## [What is being asked]
For the material below, return exactly the lines starting at the line containing "Claude.Persist (Some ds)" and ending at the line containing "<| CL_ClaudeSessionID := CL_ClaudeSessionID", both ends included, and no others.

============

Lemma RestoreCommon_holds c0 c bag :
  timesFormattable c -> holdsCommon c bag -> RestoreCommon c0 bag = survives c0 c.
Proof.
  intros Hf H. unfold RestoreCommon. rewrite decide_False by (by eapply holds_nonempty).
  assert (forall k, k ∈ commonKeys -> getStr bag k = getStr (PersistCommon c ∅) k) as Hs
    by (intros k Hk; by apply getStr_eq, H).
  assert (forall k old, k ∈ commonKeys -> getTime bag k old = getTime (PersistCommon c ∅) k old) as Ht
    by (intros k old Hk; by apply getTime_eq, H).
  pose proof (persisted_strings c) as (E1 & E2 & E3 & E4 & E5 & E6 & E7 & E8 & E9 & E10 & E11 & E12 & E13 & E14).
  destruct (persisted_rest c Hf) as (F1 & F2 & F3 & F4).
  assert (getStr (PersistCommon c ∅) "status" = Status_String (CS_Status c)) as Est
    by (unfold getStr; by rewrite status_lookup).
  rewrite !Hs, !Ht by (vm_compute; repeat constructor).
  rewrite E1, E2, E3, E4, E5, E6, E7, E8, E9, E10, E11, E12, E13, E14, F1, F2, F3, F4, Est.
  rewrite decide_False by apply Status_String_nonempty. rewrite ParseStatus_String.
  unfold survives. by destruct (known_status (CS_Status c)), c.
Qed.

(** ** The drivers *)

Section drivers.
Context {DT : DriverTypes} {DE : DriverEnv}.

Definition commonOf (ds : DriverStates) : CommonState :=
  match ds with
  | DSGeneric s => GS_Common s
  | DSShell s => SS_Common s
  | DSClaude s => CL_Common s
  | DSCodex s => CX_Common s
  | DSGemini s => GM_Common s
  end.

(** [Persist] and [Restore] of the driver whose state it is. *)
Definition persistOf (ds : DriverStates) : option (gmap string string) :=
  match ds with
  | DSGeneric _ => Generic.Persist (Some ds)
  | DSShell _ => Shell.Persist (Some ds)
  | DSClaude _ => Claude.Persist (Some ds)
  | DSCodex _ => Codex.Persist (Some ds)
  | DSGemini _ => Gemini.Persist (Some ds)
  end.

Definition restoreOf (ds : DriverStates) (bag : gmap string string) (now : Time) : DriverStates :=
  match ds with
  | DSGeneric s => DSGeneric (Generic.Restore (Generic.mkGenericDriver (GS_Name s) "" 0) bag now)
  | DSShell _ => DSShell (Shell.Restore bag now)
  | DSClaude _ => DSClaude (Claude.Restore bag now)
  | DSCodex _ => DSCodex (Codex.Restore bag now)
  | DSGemini _ => DSGemini (Gemini.Restore bag now)
  end.

(** The codex rollout path and the transcript path stand in for each other. *)
Definition codexPaths (c : CommonState) (rollout : string) : CommonState * string :=
  let rollout := orElse rollout (CS_TranscriptPath c) in
  (c <| CS_TranscriptPath := orElse (CS_TranscriptPath c) rollout |>, rollout).

(** The state after a restart at [now]. *)
Definition survivor (now : Time) (ds : DriverStates) : DriverStates :=
  match ds with
  | DSGeneric s =>
    DSGeneric (mkGenericState (survives (initCommon StatusWaiting now) (GS_Common s)) (GS_Name s))
  | DSShell s =>
    DSShell (mkShellState (survives (initCommon StatusWaiting now) (SS_Common s))
               (SS_SawPromptEvent s) (SS_LastExitCode s))
  | DSClaude s =>
    DSClaude (Claude.zeroStateOf (survives (initCommon StatusIdle now) (CL_Common s))
                <| CL_ClaudeSessionID := CL_ClaudeSessionID s |>
                <| CL_ForkParentID := CL_ForkParentID s |>)
  | DSCodex s =>
    let '(c, rollout) :=
      codexPaths (survives (initCommon StatusIdle now) (CX_Common s)) (CX_RolloutPath s) in
    DSCodex (Codex.zeroStateOf c <| CX_ThreadID := CX_ThreadID s |>
               <| CX_SessionID := CX_SessionID s |> <| CX_RolloutPath := rollout |>
               <| CX_RequestedThreadID := CX_RequestedThreadID s |>
               <| CX_ObservedThreadID := CX_ObservedThreadID s |>
               <| CX_ResumePhase := CX_ResumePhase s |>)
  | DSGemini s =>
    DSGemini (Gemini.zeroStateOf (survives (initCommon StatusIdle now) (GM_Common s))
                <| GM_GeminiSessionID := GM_GeminiSessionID s |>)
  end.

(** Exit codes are Go ints. *)
Definition exitCodeOk (ds : DriverStates) : Prop :=
  match ds with
  | DSShell s => match SS_LastExitCode s with Some n => in_int64 n | None => True end
  | _ => True
  end.

Lemma holdsCommon_refl c : holdsCommon c (PersistCommon c ∅).
Proof. by intros k _. Qed.

(** A key of the driver's own is none of the common keys. *)
Lemma holdsCommon_putStr c bag k v :
  k ∉ commonKeys -> holdsCommon c bag -> holdsCommon c (putStr k v bag).
Proof. intros Hk H. eapply holdsCommon_put; [done|]. intros k' Hk'. apply putStr_lookup_ne. set_solver. Qed.
Lemma holdsCommon_putFlag c bag k v :
  k ∉ commonKeys -> holdsCommon c bag -> holdsCommon c (putFlag k v bag).
Proof. intros Hk H. eapply holdsCommon_put; [done|]. intros k' Hk'. apply putFlag_lookup_ne. set_solver. Qed.

Lemma PersistCommon_other c k : k ∉ commonKeys -> PersistCommon c ∅ !! k = None.
Proof.
  unfold commonKeys. rewrite !not_elem_of_cons. intros Hk. destruct_and! Hk.
  unfold PersistCommon. cbv zeta. repeat first [rewrite putStr_lookup_ne by congruence
    | rewrite putTime_lookup_ne by congruence | rewrite putFlag_lookup_ne by congruence
    | rewrite lookup_insert_ne by congruence]. apply lookup_empty.
Qed.

Lemma PersistCommon_other_elem : "shell_last_exit_code"%string ∉ commonKeys.
Proof. apply (bool_decide_unpack _). vm_compute. exact I. Qed.

Lemma Itoa_nonempty z : strconv.Itoa z <> EmptyString.
Proof.
  destruct z as [|q|q]; [done| |done].
  destruct (strconv.pretty_N_head (N.pos q)) as (c & s & E & _).
  change (strconv.Itoa (Z.pos q)) with (pretty.pretty (N.pos q)). by rewrite E.
Qed.

Ltac not_common := apply (bool_decide_unpack _); vm_compute; exact I.
Ltac own_key := etrans; [apply getStr_eq; bag_ne; reflexivity|]; apply getStr_putStr; bag_ne;
  try (apply PersistCommon_other; not_common).

Lemma shell_restart now s :
  timesFormattable (SS_Common s) -> exitCodeOk (DSShell s) ->
  exists bag, Shell.Persist (Some (DSShell s)) = Some bag /\
    DSShell (Shell.Restore bag now) = survivor now (DSShell s).
Proof.
  intros Hf He. eexists. split; [reflexivity|]. cbn [Shell.asState].
  set (out := putFlag "shell_saw_prompt_event" (SS_SawPromptEvent s) (PersistCommon (SS_Common s) ∅)).
  set (bag := match SS_LastExitCode s with Some n => _ | None => _ end).
  assert (holdsCommon (SS_Common s) bag) as Hb.
  { assert (holdsCommon (SS_Common s) out)
      by (apply holdsCommon_putFlag; [not_common|apply holdsCommon_refl]).
    subst bag. destruct (SS_LastExitCode s) as [n|]; [|done].
    eapply holdsCommon_put; [done|]. intros k Hk. apply lookup_insert_ne.
    intros <-. revert Hk. apply PersistCommon_other_elem. }
  assert (PersistCommon (SS_Common s) ∅ !! "shell_saw_prompt_event"%string = None) as Hk1
    by (apply PersistCommon_other; not_common).
  assert (PersistCommon (SS_Common s) ∅ !! "shell_last_exit_code"%string = None) as Hk2
    by (apply PersistCommon_other; not_common).
  unfold Shell.Restore, survivor. rewrite decide_False by (by eapply holds_nonempty).
  rewrite (RestoreCommon_holds _ (SS_Common s)) by done. do 2 f_equal.
  - etrans; [|apply (getFlag_putFlag "shell_saw_prompt_event" _ _ Hk1)].
    f_equal. subst bag. unfold getStr.
    destruct (SS_LastExitCode s); [by rewrite lookup_insert_ne by done|done].
  - subst bag out. unfold getStr. destruct (SS_LastExitCode s) as [n|] eqn:En.
    + rewrite lookup_insert_eq. cbn [default from_option Datatypes.id].
      rewrite decide_False by apply Itoa_nonempty. apply strconv.Atoi_Itoa.
      unfold exitCodeOk in He. by rewrite En in He.
    + rewrite putFlag_lookup_ne by done. by rewrite Hk2.
Qed.

Lemma claude_restart now s :
  timesFormattable (CL_Common s) ->
  exists bag, Claude.Persist (Some (DSClaude s)) = Some bag /\
    DSClaude (Claude.Restore bag now) = survivor now (DSClaude s).
Proof.
  intros Hf. eexists. split; [reflexivity|]. cbn [Claude.asState].
  set (bag := putStr _ _ _).
  assert (holdsCommon (CL_Common s) bag) as Hb
    by (do 2 (apply holdsCommon_putStr; [not_common|]); apply holdsCommon_refl).
  unfold Claude.Restore, survivor. rewrite decide_False by (by eapply holds_nonempty).
  change (CL_Common (Claude.newState now)) with (initCommon StatusIdle now).
  rewrite (RestoreCommon_holds _ (CL_Common s)) by done.
  assert (getStr bag "claude_session_id" = CL_ClaudeSessionID s) as -> by (unfold bag; own_key).
  assert (getStr bag "fork_parent_id" = CL_ForkParentID s) as -> by (unfold bag; own_key).
  done.
Qed.

(** The conversation survives a restart whatever the clock shows. *)
Lemma claude_restored_ids s bag now :
  Claude.Persist (Some (DSClaude s)) = Some bag ->
  CL_ClaudeSessionID (Claude.Restore bag now) = CL_ClaudeSessionID s /\
  CL_ForkParentID (Claude.Restore bag now) = CL_ForkParentID s.
Proof.
  intros E. injection E as E.
  assert (holdsCommon (CL_Common s) bag) as Hb
    by (rewrite <- E; do 2 (apply holdsCommon_putStr; [not_common|]); apply holdsCommon_refl).
  unfold Claude.Restore. rewrite decide_False by (by eapply holds_nonempty).
  cbn [CL_ClaudeSessionID CL_ForkParentID].
  assert (getStr bag "claude_session_id" = CL_ClaudeSessionID s) as -> by (rewrite <- E; own_key).
  assert (getStr bag "fork_parent_id" = CL_ForkParentID s) as -> by (rewrite <- E; own_key).
  done.
Qed.

Lemma gemini_restart now s :
  timesFormattable (GM_Common s) ->
  exists bag, Gemini.Persist (Some (DSGemini s)) = Some bag /\
    DSGemini (Gemini.Restore bag now) = survivor now (DSGemini s).
Proof.
  intros Hf. eexists. split; [reflexivity|]. cbn [Gemini.asState].
  set (bag := putStr _ _ _).
  assert (holdsCommon (GM_Common s) bag) as Hb
    by (apply holdsCommon_putStr; [not_common|apply holdsCommon_refl]).
  unfold Gemini.Restore, survivor. rewrite decide_False by (by eapply holds_nonempty).
  change (GM_Common (Gemini.newState now)) with (initCommon StatusIdle now).
  rewrite (RestoreCommon_holds _ (GM_Common s)) by done.
  assert (getStr bag "gemini_session_id" = GM_GeminiSessionID s) as -> by (unfold bag; own_key).
  done.
Qed.

Lemma codex_restart now s :
  timesFormattable (CX_Common s) ->
  exists bag, Codex.Persist (Some (DSCodex s)) = Some bag /\
    DSCodex (Codex.Restore bag now) = survivor now (DSCodex s).
Proof.
  intros Hf. eexists. split; [reflexivity|]. cbn [Codex.asState].
  set (bag := putStr _ _ _).
  assert (holdsCommon (CX_Common s) bag) as Hb
    by (do 6 (apply holdsCommon_putStr; [not_common|]); apply holdsCommon_refl).
  unfold Codex.Restore, survivor. rewrite decide_False by (by eapply holds_nonempty).
  change (CX_Common (Codex.newState now)) with (initCommon StatusIdle now).
  rewrite (RestoreCommon_holds _ (CX_Common s)) by done.
  assert (getStr bag "thread_id" = CX_ThreadID s) as -> by (unfold bag; own_key).
  assert (getStr bag "session_id" = CX_SessionID s) as -> by (unfold bag; own_key).
  assert (getStr bag "rollout_path" = CX_RolloutPath s) as -> by (unfold bag; own_key).
  assert (getStr bag "requested_thread_id" = CX_RequestedThreadID s) as -> by (unfold bag; own_key).
  assert (getStr bag "observed_thread_id" = CX_ObservedThreadID s) as -> by (unfold bag; own_key).
  assert (getStr bag "resume_phase" = CX_ResumePhase s) as -> by (unfold bag; own_key).
  done.
Qed.

Lemma restart ds now :
  timesFormattable (commonOf ds) -> exitCodeOk ds ->
  exists bag, persistOf ds = Some bag /\ restoreOf ds bag now = survivor now ds.
Proof.
  intros Hf He. destruct ds as [s|s|s|s|s].
  - exists (PersistCommon (GS_Common s) ∅). split; [done|]. cbn [restoreOf survivor]. f_equal.
    unfold Generic.Restore. rewrite decide_False by (eapply holds_nonempty, holdsCommon_refl).
    cbn [GS_Common Generic.name]. by rewrite (RestoreCommon_holds _ (GS_Common s))
      by (done || apply holdsCommon_refl).
  - by apply shell_restart.
  - by apply claude_restart.
  - by apply codex_restart.
  - by apply gemini_restart.
Qed.

(** *** The status in the bag *)

Definition onCommon (f : CommonState -> CommonState) (ds : DriverStates) : DriverStates :=
  match ds with
  | DSGeneric s => DSGeneric (s <| GS_Common := f (GS_Common s) |>)
  | DSShell s => DSShell (s <| SS_Common := f (SS_Common s) |>)
  | DSClaude s => DSClaude (s <| CL_Common := f (CL_Common s) |>)
  | DSCodex s => DSCodex (s <| CX_Common := f (CX_Common s) |>)
  | DSGemini s => DSGemini (s <| GM_Common := f (GM_Common s) |>)
  end.
Definition withStatus (st : Status) (c : CommonState) : CommonState := c <| CS_Status := st |>.
#[local] Arguments withStatus : simpl never.

Abbreviation status := "status"%string.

============

## [Solution to this exercise]
  | DSClaude _ => Claude.Persist (Some ds)
  | DSCodex _ => Codex.Persist (Some ds)
  | DSGemini _ => Gemini.Persist (Some ds)
  end.

Definition restoreOf (ds : DriverStates) (bag : gmap string string) (now : Time) : DriverStates :=
  match ds with
  | DSGeneric s => DSGeneric (Generic.Restore (Generic.mkGenericDriver (GS_Name s) "" 0) bag now)
  | DSShell _ => DSShell (Shell.Restore bag now)
  | DSClaude _ => DSClaude (Claude.Restore bag now)
  | DSCodex _ => DSCodex (Codex.Restore bag now)
  | DSGemini _ => DSGemini (Gemini.Restore bag now)
  end.

(** The codex rollout path and the transcript path stand in for each other. *)
Definition codexPaths (c : CommonState) (rollout : string) : CommonState * string :=
  let rollout := orElse rollout (CS_TranscriptPath c) in
  (c <| CS_TranscriptPath := orElse (CS_TranscriptPath c) rollout |>, rollout).

(** The state after a restart at [now]. *)
Definition survivor (now : Time) (ds : DriverStates) : DriverStates :=
  match ds with
  | DSGeneric s =>
    DSGeneric (mkGenericState (survives (initCommon StatusWaiting now) (GS_Common s)) (GS_Name s))
  | DSShell s =>
    DSShell (mkShellState (survives (initCommon StatusWaiting now) (SS_Common s))
               (SS_SawPromptEvent s) (SS_LastExitCode s))
  | DSClaude s =>
    DSClaude (Claude.zeroStateOf (survives (initCommon StatusIdle now) (CL_Common s))
                <| CL_ClaudeSessionID := CL_ClaudeSessionID s |>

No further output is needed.